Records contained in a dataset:

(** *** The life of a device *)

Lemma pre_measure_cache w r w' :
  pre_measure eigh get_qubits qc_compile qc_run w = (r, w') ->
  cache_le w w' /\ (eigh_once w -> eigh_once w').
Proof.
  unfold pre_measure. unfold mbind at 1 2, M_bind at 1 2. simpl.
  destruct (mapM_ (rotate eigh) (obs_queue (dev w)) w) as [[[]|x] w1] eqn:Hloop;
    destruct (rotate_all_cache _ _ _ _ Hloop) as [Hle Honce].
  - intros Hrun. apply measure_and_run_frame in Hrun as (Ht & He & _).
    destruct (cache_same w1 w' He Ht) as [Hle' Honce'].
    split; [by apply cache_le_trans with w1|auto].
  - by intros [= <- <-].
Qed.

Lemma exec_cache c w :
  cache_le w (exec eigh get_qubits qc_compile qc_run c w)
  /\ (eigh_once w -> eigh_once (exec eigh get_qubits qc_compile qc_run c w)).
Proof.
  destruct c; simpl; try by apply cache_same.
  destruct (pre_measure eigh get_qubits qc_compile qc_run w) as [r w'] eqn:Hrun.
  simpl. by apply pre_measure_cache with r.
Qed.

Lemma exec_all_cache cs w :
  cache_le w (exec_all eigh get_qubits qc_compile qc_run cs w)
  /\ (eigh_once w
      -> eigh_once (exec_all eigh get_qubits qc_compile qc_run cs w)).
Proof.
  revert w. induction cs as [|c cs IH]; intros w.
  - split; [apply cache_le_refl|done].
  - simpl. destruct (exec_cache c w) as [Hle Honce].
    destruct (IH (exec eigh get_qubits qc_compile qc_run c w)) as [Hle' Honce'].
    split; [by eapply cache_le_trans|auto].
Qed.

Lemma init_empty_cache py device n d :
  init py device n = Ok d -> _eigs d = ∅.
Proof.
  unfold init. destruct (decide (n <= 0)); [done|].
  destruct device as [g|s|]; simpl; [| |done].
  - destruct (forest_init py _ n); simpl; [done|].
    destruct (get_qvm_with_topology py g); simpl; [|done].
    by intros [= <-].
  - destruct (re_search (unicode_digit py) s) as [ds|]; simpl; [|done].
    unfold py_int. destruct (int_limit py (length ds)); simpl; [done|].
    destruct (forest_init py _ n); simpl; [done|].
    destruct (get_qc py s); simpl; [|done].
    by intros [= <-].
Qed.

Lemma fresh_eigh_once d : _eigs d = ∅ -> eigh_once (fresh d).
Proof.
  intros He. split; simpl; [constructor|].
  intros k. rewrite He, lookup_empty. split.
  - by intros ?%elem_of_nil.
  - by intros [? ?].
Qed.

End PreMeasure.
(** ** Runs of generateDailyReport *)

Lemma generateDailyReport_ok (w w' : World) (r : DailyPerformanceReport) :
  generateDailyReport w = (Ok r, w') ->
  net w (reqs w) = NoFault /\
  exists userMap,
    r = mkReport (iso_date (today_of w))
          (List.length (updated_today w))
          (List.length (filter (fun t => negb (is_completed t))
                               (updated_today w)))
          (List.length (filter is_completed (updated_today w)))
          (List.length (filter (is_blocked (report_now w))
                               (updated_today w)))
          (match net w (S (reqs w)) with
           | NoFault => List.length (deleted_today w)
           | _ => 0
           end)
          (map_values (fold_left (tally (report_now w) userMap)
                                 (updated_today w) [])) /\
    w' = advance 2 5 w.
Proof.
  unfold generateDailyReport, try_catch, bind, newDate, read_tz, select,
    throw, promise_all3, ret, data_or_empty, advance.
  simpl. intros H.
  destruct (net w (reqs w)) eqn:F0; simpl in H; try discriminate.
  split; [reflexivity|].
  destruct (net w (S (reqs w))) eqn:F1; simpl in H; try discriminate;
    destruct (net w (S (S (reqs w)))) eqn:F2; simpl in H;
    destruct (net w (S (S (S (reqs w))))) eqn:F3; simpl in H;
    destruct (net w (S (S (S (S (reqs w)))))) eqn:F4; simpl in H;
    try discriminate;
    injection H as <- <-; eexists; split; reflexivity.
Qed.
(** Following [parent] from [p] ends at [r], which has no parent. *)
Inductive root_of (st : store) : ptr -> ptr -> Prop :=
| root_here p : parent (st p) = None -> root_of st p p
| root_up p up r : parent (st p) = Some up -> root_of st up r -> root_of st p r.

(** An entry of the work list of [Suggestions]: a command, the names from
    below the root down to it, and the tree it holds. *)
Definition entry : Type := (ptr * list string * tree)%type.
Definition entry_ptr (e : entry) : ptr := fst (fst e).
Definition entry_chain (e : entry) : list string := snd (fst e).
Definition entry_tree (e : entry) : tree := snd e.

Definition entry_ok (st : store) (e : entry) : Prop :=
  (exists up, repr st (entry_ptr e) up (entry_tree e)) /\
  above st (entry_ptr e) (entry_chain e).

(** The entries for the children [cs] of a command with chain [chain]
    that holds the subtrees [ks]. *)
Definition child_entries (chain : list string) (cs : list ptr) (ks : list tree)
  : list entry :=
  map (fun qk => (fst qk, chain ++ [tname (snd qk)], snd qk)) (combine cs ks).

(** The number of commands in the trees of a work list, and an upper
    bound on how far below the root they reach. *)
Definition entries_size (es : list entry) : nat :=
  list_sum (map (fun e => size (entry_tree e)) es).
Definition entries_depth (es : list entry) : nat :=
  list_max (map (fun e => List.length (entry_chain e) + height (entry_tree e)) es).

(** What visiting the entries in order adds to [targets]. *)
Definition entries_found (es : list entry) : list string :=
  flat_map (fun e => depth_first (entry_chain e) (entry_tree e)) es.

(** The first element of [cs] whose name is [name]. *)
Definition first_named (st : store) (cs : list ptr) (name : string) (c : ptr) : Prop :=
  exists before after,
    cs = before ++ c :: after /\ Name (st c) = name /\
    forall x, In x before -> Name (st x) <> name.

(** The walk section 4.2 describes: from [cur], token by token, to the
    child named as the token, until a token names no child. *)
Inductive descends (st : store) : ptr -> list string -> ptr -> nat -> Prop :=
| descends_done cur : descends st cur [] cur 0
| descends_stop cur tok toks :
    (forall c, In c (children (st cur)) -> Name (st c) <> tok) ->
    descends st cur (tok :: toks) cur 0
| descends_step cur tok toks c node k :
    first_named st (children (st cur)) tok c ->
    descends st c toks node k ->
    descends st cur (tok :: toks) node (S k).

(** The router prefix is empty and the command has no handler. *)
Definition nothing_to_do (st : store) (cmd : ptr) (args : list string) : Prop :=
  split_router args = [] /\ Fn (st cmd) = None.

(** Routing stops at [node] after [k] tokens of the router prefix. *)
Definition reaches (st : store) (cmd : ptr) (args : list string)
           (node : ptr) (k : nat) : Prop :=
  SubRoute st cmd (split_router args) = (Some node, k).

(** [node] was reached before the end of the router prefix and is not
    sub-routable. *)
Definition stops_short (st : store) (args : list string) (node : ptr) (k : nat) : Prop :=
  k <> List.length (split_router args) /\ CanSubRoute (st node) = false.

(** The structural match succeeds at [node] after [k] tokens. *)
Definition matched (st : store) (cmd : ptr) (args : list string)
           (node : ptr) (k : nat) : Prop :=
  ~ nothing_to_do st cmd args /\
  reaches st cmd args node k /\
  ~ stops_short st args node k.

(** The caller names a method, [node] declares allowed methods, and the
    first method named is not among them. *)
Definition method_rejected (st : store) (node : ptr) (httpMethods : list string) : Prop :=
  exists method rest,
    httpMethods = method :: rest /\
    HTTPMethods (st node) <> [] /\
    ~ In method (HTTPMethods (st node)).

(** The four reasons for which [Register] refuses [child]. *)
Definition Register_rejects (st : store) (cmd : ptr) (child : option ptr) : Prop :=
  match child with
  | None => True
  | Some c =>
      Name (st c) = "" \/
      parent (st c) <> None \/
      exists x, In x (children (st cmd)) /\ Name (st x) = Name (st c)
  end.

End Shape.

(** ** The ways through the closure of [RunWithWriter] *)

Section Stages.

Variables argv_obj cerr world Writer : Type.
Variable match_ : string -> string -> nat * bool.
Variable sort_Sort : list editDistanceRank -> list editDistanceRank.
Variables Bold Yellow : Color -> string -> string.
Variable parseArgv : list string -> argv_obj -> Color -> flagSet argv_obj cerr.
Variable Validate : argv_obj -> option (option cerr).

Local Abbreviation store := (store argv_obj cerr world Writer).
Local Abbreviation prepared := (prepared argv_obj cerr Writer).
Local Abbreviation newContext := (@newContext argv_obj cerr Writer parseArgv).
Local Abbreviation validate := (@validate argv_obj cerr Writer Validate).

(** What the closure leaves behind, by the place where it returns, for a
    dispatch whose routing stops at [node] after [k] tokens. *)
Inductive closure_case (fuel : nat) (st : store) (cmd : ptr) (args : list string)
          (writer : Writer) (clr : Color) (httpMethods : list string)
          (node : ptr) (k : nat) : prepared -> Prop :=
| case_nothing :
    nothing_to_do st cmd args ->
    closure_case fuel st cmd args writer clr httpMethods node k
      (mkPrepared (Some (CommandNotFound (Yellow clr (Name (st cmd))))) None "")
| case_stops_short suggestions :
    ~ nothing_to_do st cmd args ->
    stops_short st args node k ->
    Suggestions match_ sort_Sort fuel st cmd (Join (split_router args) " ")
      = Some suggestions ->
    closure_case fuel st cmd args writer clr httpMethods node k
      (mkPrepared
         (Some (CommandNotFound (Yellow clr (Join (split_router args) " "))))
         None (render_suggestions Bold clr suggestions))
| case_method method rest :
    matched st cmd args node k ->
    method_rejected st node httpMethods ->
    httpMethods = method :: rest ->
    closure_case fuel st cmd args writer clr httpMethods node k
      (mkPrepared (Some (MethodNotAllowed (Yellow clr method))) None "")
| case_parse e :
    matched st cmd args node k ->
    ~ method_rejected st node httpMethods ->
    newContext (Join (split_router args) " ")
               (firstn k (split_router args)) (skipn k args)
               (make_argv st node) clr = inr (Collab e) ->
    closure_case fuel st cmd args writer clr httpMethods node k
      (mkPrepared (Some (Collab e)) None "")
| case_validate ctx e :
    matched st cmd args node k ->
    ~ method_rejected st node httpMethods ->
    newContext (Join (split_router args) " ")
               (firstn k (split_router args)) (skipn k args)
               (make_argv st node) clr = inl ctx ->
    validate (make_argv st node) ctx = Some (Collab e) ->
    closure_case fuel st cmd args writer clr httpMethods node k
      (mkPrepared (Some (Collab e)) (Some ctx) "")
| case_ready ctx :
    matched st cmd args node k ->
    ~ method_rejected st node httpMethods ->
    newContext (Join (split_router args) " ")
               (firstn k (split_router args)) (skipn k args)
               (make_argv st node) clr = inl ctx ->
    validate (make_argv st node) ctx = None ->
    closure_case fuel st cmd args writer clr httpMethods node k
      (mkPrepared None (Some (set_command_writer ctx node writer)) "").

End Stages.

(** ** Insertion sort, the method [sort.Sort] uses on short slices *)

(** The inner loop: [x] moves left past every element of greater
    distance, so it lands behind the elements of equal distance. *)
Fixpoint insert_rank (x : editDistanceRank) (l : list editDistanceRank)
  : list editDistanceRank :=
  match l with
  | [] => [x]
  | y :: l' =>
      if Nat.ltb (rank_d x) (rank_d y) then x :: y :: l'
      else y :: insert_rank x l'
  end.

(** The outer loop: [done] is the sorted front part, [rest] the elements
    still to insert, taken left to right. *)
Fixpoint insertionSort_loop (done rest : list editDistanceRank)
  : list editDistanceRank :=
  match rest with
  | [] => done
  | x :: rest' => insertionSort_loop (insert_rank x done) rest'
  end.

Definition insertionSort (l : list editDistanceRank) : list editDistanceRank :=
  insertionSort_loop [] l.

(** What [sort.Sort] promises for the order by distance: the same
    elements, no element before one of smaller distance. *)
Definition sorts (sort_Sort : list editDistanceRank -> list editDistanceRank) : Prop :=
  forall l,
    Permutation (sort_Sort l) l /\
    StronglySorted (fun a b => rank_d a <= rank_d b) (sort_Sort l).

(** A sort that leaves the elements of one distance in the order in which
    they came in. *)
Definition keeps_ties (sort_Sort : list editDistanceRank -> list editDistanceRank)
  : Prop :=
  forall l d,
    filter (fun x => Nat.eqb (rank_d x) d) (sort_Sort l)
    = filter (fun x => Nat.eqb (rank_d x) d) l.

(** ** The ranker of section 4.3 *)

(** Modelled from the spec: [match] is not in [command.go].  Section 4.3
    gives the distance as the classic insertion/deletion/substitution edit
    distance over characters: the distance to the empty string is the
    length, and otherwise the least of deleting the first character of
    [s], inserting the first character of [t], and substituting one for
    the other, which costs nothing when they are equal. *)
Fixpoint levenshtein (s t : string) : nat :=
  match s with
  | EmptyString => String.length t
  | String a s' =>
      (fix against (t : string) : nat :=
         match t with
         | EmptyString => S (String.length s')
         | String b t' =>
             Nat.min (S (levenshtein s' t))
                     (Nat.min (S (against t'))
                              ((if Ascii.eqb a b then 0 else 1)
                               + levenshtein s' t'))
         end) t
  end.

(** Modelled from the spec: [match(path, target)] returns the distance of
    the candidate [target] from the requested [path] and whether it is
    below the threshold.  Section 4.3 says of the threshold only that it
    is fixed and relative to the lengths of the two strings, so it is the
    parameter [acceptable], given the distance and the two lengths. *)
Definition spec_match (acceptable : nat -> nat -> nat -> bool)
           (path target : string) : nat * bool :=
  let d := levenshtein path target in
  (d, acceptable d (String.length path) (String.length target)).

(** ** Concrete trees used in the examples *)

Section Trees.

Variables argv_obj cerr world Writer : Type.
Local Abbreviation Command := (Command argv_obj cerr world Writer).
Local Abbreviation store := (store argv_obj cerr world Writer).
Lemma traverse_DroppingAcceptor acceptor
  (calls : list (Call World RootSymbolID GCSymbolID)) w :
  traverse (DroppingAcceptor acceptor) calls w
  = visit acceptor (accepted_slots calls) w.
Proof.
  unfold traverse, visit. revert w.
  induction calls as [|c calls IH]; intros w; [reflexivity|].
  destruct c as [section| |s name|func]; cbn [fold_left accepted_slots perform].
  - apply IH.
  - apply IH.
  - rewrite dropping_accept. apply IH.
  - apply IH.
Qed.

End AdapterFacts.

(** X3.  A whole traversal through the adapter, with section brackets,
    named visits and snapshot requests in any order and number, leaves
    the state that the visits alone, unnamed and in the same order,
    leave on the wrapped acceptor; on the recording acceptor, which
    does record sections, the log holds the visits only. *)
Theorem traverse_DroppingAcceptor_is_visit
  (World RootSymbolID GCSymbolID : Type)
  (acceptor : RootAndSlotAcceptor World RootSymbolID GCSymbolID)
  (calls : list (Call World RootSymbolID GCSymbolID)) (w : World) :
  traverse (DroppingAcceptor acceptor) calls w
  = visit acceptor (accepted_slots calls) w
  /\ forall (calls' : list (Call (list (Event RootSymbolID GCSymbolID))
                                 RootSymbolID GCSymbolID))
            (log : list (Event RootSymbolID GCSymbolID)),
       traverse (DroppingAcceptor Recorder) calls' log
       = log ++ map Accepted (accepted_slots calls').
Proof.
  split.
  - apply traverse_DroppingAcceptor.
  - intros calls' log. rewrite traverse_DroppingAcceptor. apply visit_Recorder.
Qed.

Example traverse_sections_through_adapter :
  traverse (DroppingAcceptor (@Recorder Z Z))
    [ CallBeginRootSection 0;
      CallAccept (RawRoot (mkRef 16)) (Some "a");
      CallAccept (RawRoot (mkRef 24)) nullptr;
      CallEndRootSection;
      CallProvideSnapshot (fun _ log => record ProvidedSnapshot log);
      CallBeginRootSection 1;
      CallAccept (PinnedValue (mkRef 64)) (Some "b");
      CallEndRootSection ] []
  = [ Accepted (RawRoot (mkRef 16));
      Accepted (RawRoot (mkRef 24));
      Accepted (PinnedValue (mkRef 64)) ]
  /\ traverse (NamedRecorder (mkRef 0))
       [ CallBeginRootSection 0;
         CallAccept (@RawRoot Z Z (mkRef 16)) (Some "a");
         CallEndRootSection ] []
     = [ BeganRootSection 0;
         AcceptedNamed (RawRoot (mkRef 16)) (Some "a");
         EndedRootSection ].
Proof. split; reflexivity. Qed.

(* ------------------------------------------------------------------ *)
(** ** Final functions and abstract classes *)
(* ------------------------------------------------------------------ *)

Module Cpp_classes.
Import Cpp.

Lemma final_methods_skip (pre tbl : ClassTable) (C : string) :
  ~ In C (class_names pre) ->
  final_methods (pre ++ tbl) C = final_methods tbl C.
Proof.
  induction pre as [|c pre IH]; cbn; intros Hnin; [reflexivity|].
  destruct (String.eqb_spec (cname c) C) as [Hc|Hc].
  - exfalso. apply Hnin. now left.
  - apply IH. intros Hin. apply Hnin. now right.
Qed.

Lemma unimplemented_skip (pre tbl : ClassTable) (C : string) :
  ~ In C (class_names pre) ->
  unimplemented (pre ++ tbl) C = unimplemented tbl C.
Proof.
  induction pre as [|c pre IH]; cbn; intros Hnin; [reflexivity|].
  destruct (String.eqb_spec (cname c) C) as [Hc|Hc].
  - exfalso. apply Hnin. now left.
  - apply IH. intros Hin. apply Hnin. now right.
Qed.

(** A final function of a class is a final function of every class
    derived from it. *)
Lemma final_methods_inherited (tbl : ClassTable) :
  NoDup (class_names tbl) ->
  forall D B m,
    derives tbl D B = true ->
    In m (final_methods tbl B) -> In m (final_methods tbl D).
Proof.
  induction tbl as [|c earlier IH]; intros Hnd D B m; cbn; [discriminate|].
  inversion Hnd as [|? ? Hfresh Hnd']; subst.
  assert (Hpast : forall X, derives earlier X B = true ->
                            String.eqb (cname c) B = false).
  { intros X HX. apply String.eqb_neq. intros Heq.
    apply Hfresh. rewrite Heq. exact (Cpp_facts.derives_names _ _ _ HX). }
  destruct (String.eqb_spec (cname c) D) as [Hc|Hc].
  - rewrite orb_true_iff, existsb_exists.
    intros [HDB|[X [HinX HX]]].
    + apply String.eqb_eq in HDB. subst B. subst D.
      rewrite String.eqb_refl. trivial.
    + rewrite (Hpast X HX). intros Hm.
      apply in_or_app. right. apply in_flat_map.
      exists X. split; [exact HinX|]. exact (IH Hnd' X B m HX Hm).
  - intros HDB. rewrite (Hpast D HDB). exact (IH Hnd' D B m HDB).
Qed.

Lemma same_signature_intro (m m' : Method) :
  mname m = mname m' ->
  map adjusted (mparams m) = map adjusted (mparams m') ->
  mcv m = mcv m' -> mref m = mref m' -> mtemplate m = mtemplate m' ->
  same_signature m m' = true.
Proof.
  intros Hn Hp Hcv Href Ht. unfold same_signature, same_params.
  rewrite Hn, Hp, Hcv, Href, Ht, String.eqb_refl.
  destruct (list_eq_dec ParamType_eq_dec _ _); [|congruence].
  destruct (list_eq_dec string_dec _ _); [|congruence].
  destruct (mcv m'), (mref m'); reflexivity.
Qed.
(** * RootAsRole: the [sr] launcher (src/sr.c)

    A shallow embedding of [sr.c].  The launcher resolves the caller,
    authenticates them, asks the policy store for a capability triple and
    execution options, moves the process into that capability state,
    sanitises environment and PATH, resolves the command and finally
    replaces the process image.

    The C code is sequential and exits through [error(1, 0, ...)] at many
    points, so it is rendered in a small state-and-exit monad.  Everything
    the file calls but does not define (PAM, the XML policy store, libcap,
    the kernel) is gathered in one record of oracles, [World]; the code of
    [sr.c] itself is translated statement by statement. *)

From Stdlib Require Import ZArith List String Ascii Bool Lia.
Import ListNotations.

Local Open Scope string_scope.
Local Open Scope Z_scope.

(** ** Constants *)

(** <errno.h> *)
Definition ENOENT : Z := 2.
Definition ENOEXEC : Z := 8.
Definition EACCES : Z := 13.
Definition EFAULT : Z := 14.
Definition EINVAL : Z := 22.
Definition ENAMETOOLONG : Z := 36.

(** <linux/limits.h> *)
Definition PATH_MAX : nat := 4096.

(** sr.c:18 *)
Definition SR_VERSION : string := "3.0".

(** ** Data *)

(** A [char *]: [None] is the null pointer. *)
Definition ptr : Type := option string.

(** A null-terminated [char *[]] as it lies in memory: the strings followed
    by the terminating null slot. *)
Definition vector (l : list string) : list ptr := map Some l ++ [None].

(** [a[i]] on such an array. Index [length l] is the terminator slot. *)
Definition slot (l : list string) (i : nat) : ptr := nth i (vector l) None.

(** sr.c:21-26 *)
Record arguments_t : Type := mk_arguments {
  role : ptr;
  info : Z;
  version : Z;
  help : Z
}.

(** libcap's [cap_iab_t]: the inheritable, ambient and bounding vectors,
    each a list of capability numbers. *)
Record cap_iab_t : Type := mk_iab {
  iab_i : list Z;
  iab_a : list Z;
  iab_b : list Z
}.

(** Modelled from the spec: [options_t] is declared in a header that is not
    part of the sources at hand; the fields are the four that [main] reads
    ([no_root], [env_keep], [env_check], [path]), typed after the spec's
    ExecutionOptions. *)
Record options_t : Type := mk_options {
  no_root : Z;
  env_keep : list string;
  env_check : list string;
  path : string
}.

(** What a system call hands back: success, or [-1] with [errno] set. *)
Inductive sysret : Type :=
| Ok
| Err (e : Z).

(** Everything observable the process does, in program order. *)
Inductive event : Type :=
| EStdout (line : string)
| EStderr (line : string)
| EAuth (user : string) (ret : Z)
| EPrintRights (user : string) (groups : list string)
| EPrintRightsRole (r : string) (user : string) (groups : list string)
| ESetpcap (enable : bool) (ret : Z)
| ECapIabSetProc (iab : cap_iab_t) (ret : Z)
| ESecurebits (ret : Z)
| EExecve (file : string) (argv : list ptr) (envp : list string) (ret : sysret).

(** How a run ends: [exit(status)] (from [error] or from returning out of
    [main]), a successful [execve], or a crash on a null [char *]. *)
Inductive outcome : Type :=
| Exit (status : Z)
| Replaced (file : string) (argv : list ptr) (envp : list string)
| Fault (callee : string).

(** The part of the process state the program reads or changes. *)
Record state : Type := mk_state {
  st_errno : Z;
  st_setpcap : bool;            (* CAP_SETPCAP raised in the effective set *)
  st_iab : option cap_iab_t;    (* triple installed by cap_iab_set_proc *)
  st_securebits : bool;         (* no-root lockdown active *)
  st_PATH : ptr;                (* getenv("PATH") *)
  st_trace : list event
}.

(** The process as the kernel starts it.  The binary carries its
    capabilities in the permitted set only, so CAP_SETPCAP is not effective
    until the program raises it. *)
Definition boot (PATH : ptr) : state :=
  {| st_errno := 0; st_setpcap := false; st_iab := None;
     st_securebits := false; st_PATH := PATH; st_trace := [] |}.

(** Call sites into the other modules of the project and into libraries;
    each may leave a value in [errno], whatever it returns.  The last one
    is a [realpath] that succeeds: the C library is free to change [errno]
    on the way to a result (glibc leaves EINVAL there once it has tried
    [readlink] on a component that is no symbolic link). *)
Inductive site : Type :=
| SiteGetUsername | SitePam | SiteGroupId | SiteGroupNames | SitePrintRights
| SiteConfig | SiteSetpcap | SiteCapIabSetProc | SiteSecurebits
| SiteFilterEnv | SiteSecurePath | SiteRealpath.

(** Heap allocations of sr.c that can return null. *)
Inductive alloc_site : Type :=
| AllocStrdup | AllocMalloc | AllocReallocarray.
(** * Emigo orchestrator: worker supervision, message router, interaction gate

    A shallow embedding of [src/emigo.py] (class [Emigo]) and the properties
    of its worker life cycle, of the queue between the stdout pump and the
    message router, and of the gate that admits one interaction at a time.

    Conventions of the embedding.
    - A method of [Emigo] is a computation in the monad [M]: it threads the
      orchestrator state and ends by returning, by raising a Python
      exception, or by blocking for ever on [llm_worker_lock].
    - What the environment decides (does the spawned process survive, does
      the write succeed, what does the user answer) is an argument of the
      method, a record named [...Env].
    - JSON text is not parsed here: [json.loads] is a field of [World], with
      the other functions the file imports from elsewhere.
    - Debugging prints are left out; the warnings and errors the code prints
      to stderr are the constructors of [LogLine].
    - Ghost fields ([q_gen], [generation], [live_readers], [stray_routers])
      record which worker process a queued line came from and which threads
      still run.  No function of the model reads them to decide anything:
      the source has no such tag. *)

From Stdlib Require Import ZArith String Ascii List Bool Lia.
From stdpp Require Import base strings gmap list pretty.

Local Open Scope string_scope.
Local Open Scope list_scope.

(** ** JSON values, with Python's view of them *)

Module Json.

Activity:
Search the records above for the string "reflexivity" and copy each line that holds it.

Task solution:
  split; [reflexivity|].
    injection H as <- <-; eexists; split; reflexivity.
  induction calls as [|c calls IH]; intros w; [reflexivity|].
Proof. split; reflexivity. Qed.
  induction pre as [|c pre IH]; cbn; intros Hnin; [reflexivity|].
  induction pre as [|c pre IH]; cbn; intros Hnin; [reflexivity|].
  destruct (mcv m'), (mref m'); reflexivity.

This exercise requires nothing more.